Senior counsel Ronny Tong Ka-wah said the judgment put to a rest a “controversial issue”.
“[It makes clear that] when those who exercise their freedom use violence, no matter how noble their intentions are, that can no longer be a mitigating factor,” Tong, a member of Chief Executive Carrie Lam Cheng Yuet-ngor’s cabinet, said.
Further legal action against more than 700 Occupy protesters not ruled out by Hong Kong’s new chief prosecutor
Professor Michael Davis, formerly with the University of Hong Kong’s law school, said the ruling in principle should have no negative effect on non-violent rallies in Hong Kong but it may inadvertently have a “chilling effect” on people who wanted to participate in protests.
“It clearly sends a signal of caution for those interested in engaging in civil disobedience, and would presumably erase the expectation that a light sentence will follow because of the worthiness of the cause.”
He also acknowledged concerns that authorities may use these tougher guidelines to silence political opposition.
“Through the 2014 government democracy proposals, expulsions of legislators and harsh sentencing practices, the authorities have certainly caused concern that their objective is to silence and contain opposition,” he said.

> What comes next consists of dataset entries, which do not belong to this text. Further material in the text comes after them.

(** C10: [invert_y_and_z_axis] and [get_world_matrix_from_translation_vec]
    leave every object that exists when they are called as it is, their
    arguments included, whatever they are called on, and the reference they
    return is a new one.  So a rotation matrix and a translation vector can
    be flipped and the flipped objects used for two world matrices, as
    [add_cameras] and [add_camera_image_plane] do: the store [h'] reached
    still has every object of [h] unchanged, the flipped objects hold the
    flipped values after both calls, and both world matrices are the same
    value [w], in two distinct objects. *)
Theorem geometry_functions_keep_their_arguments
    (h : heap) (rotation translation_vec : ref) (r : Matrix3) (t : Vector3)
    (Hrot : nth_error h rotation = Some (OMatrix3 r))
    (Htv : nth_error h translation_vec = Some (OVector3 t)) :
  (forall (h0 : heap) (x : ref),
     unchanged h0 (snd (Heap.invert_y_and_z_axis x h0)) /\
     fresh_in h0 (Heap.invert_y_and_z_axis x h0)) /\
  (forall (h0 : heap) (x y : ref),
     unchanged h0 (snd (Heap.get_world_matrix_from_translation_vec x y h0)) /\
     fresh_in h0 (Heap.get_world_matrix_from_translation_vec x y h0)) /\
  exists (rotation_mat translation camera_world plane_world : ref) (h' : heap)
         (rf : Matrix3) (tf : Vector3) (w : Matrix4),
    flip_then_two_world_matrices rotation translation_vec h =
      (Ok (rotation_mat, translation, camera_world, plane_world), h') /\
    unchanged h h' /\
    value_invert_y_and_z_axis r = Ok rf /\
    value_invert_y_and_z_axis t = Ok tf /\
    value_get_world_matrix tf rf = Ok w /\
    nth_error h' rotation_mat = Some (OMatrix3 rf) /\
    nth_error h' translation = Some (OVector3 tf) /\
    nth_error h' camera_world = Some (OMatrix4 w) /\
    nth_error h' plane_world = Some (OMatrix4 w) /\
    camera_world <> plane_world.
Proof.
  split; [|split].
  - intros h0 x. split.
    + eapply keeps_unchanged. apply keeps_invert_y_and_z_axis.
    + apply keeps_fresh. apply keeps_invert_y_and_z_axis.
  - intros h0 x y. split.
    + eapply keeps_unchanged. apply keeps_get_world_matrix_from_translation_vec.
    + apply keeps_fresh. apply keeps_get_world_matrix_from_translation_vec.
  - set (rf := mkMatrix3 (m3r0 r) (neg (m3r1 r)) (neg (m3r2 r))).
    set (tf := mkVector3 (v3x t) (neg (v3y t)) (neg (v3z t))).
    set (h1 := h ++ [OMatrix3 rf]).
    set (h2 := h1 ++ [OVector3 tf]).
    assert (Htv1 : nth_error h1 translation_vec = Some (OVector3 t))
      by (apply nth_error_old; exact Htv).
    assert (Hrf2 : nth_error h2 (length h) = Some (OMatrix3 rf)).
    { apply nth_error_old. unfold h1.
      rewrite <- (Nat.add_0_r (length h)). apply (nth_error_returned h []). reflexivity. }
    assert (Htf2 : nth_error h2 (length h1) = Some (OVector3 tf)).
    { unfold h2. rewrite <- (Nat.add_0_r (length h1)).
      apply (nth_error_returned h1 []). reflexivity. }
    destruct (run_get_world_matrix_from_translation_vec h2 _ _ tf rf Htf2 Hrf2)
      as (w & tmp & Hlen & Hval & Hrun).
    set (h3 := h2 ++ (tmp ++ [OMatrix4 w])) in *.
    assert (U23 : unchanged h2 h3) by apply unchanged_app.
    destruct (run_get_world_matrix_from_translation_vec h3 _ _ tf rf
                (U23 _ _ Htf2) (U23 _ _ Hrf2))
      as (w' & tmp' & Hlen' & Hval' & Hrun').
    assert (w' = w) by congruence. subst w'.
    exists (length h), (length h1), (length h2 + 5), (length h3 + 5).
    exists (h3 ++ (tmp' ++ [OMatrix4 w])), rf, tf, w.
    assert (U34 : unchanged h3 (h3 ++ (tmp' ++ [OMatrix4 w]))) by apply unchanged_app.
    split.
    { unfold flip_then_two_world_matrices, mbind.
      rewrite (run_invert_y_and_z_axis_Matrix3 h rotation r Hrot).
      fold rf. fold h1.
      rewrite (run_invert_y_and_z_axis_Vector3 h1 translation_vec t Htv1).
      fold tf. fold h2.
      rewrite Hrun, Hrun'. reflexivity. }
    split.
    { eapply unchanged_trans; [apply unchanged_app|].
      eapply unchanged_trans; [apply unchanged_app|].
      eapply unchanged_trans; [exact U23 | exact U34]. }
    split; [reflexivity|]. split; [reflexivity|]. split; [exact Hval|].
    split; [apply U34, U23, Hrf2|].
    split; [apply U34, U23, Htf2|].
    split; [apply U34; apply nth_error_returned; exact Hlen|].
    split; [apply nth_error_returned; exact Hlen'|].
    unfold h3. rewrite !length_app. cbn [length]. lia.
Qed.

End Run.

(** The store of the witness: the identity rotation and the vector (1,2,3). *)
Lemma geometry_functions_keep_their_arguments_witness :
  exists (rotation_mat translation camera_world plane_world : Heap.ref) (h' : Heap.heap)
         (rf : Matrix3) (tf : Vector3) (w : Matrix4),
    flip_then_two_world_matrices 0%nat 1%nat
      [Heap.OMatrix3 identity3; Heap.OVector3 (mkVector3 1 2 3)] =
      (Ok (rotation_mat, translation, camera_world, plane_world), h') /\
    Heap.unchanged [Heap.OMatrix3 identity3; Heap.OVector3 (mkVector3 1 2 3)] h' /\
    invert_y_and_z_axis identity3 = Ok rf /\
    invert_y_and_z_axis (mkVector3 1 2 3) = Ok tf /\
    get_world_matrix_from_translation_vec tf rf = Ok w /\
    nth_error h' rotation_mat = Some (Heap.OMatrix3 rf) /\
    nth_error h' translation = Some (Heap.OVector3 tf) /\
    nth_error h' camera_world = Some (Heap.OMatrix4 w) /\
    nth_error h' plane_world = Some (Heap.OMatrix4 w) /\
    camera_world <> plane_world.
Proof.
  apply (geometry_functions_keep_their_arguments
           [Heap.OMatrix3 identity3; Heap.OVector3 (mkVector3 1 2 3)] 0%nat 1%nat
           identity3 (mkVector3 1 2 3)); reflexivity.
Defined.

Lemma parse_rejects_missing_signature_witness :
  let read_float := example_read_float in
  let read_int := example_read_int in
  let make_camera := example_make_camera in
  let read_file := fun _ : String.string => Some "NVM_V2 FixedK"%string in
  let image_size := fun _ : String.string => @None (Z * Z) in
  let dirname := fun p : String.string => p in
  let join := fun p q : String.string => String.append p q in
  let self := NVMFileHandler.mkImportNVM true 1920%Z 1080%Z true in
  let scene := mkScene [] [] in
  NVMFileHandler.parse_nvm_file read_float read_int make_camera "NVM_V2 FixedK"%string =
    Raise FormatError /\
  NVMFileHandler.import_path read_float read_int make_camera read_file image_size
    dirname join self "model.nvm"%string scene = (scene, Raise FormatError) /\
  NVMFileHandler.execute read_float read_int make_camera read_file image_size
    dirname join self ["model.nvm"%string; "other.nvm"%string] scene =
    (scene, Raise FormatError).
Proof.
  intros.
  destruct (parse_rejects_missing_signature read_float read_int make_camera read_file
              image_size dirname join self "model.nvm"%string "NVM_V2 FixedK"%string
              ["other.nvm"%string] scene) as (Hparse & Himport & Hrun & _).
  - reflexivity.
  - vm_compute. discriminate.
  - split; [exact Hparse|]. split; [exact Himport | exact Hrun].
Defined.

Lemma quaternion_to_rotation_mat_identity :
  NVMFileHandler.quaternion_to_rotation_mat 1 0 0 0 = Ok identity3.
Proof.
  unfold NVMFileHandler.quaternion_to_rotation_mat.
  destruct (Req_dec_T (1 * 1 + 0 * 0 + 0 * 0 + 0 * 0) 0) as [Hz | _]; [lra|].
  f_equal. unfold identity3. entrywise; field.
Qed.

(** The parser accepts the example file and yields the example camera and no
    point. *)
Example parse_example_file :
  NVMFileHandler.parse_nvm_file example_read_float example_read_int example_make_camera
    example_file = Ok ([example_camera], []).
Proof.
  unfold NVMFileHandler.parse_nvm_file.
  replace (NVMFileHandler.tokenize example_file)
    with [["NVM_V3"]; ["1"];
          ["img.jpg"; "1000.0"; "1"; "0"; "0"; "0"; "0"; "0"; "0"; "0.0"; "0"];
          ["0"]]%string
    by (vm_compute; reflexivity).
  cbn -[NVMFileHandler.quaternion_to_rotation_mat].
  change (Pos.to_nat 1) with 1%nat.
  cbn -[NVMFileHandler.quaternion_to_rotation_mat].
  rewrite quaternion_to_rotation_mat_identity. reflexivity.
Qed.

“Will they now try to characterise the innocuous acts of protest as violent and ride roughshod over protesters? That is yet uncertain. Hopefully not.”
Wong Kai-yeung, a key member of Law Lay Dream, a rising legal commentary group consisting of lawyers, academics and students, argued that the court’s endorsement of stricter sentencing guidelines was not in keeping with the international community.
“In England and Wales, as well as in the European Court of Human Rights, violence, especially if it’s not directed at people but is only an incidental part of the protest, is but one factor in the sentencing exercise.
“The line drawn in England and Wales is not whether violence was used at all, but whether you had intended to hurt people by that violence,” Wong Kai-yeung said, adding that the offender’s lofty motives behind the offence would render it necessary for the court to suspend the sentence.
His view was echoed by Progressive Lawyers Group convenor Craig Choy Ki, who feared that the ruling would further restrict people’s rights to peaceful assembly as guaranteed under International Covenant on Civil Rights, to which Hong Kong is a signatory.
University of Hong Kong principal law lecturer Eric Cheung Tat-ming said a significant takeaway from this judgment was how it made clear that in a common law system like Hong Kong’s, laws could not be applied retrospectively.
“The judgment affirms that the goalposts cannot be moved,” he said.
The scholar said the judgment came at a time when this concept was under challenge in other areas. For example, there was a heated debate months ago on whether a potential national anthem law should be enforced retrospectively when it was passed.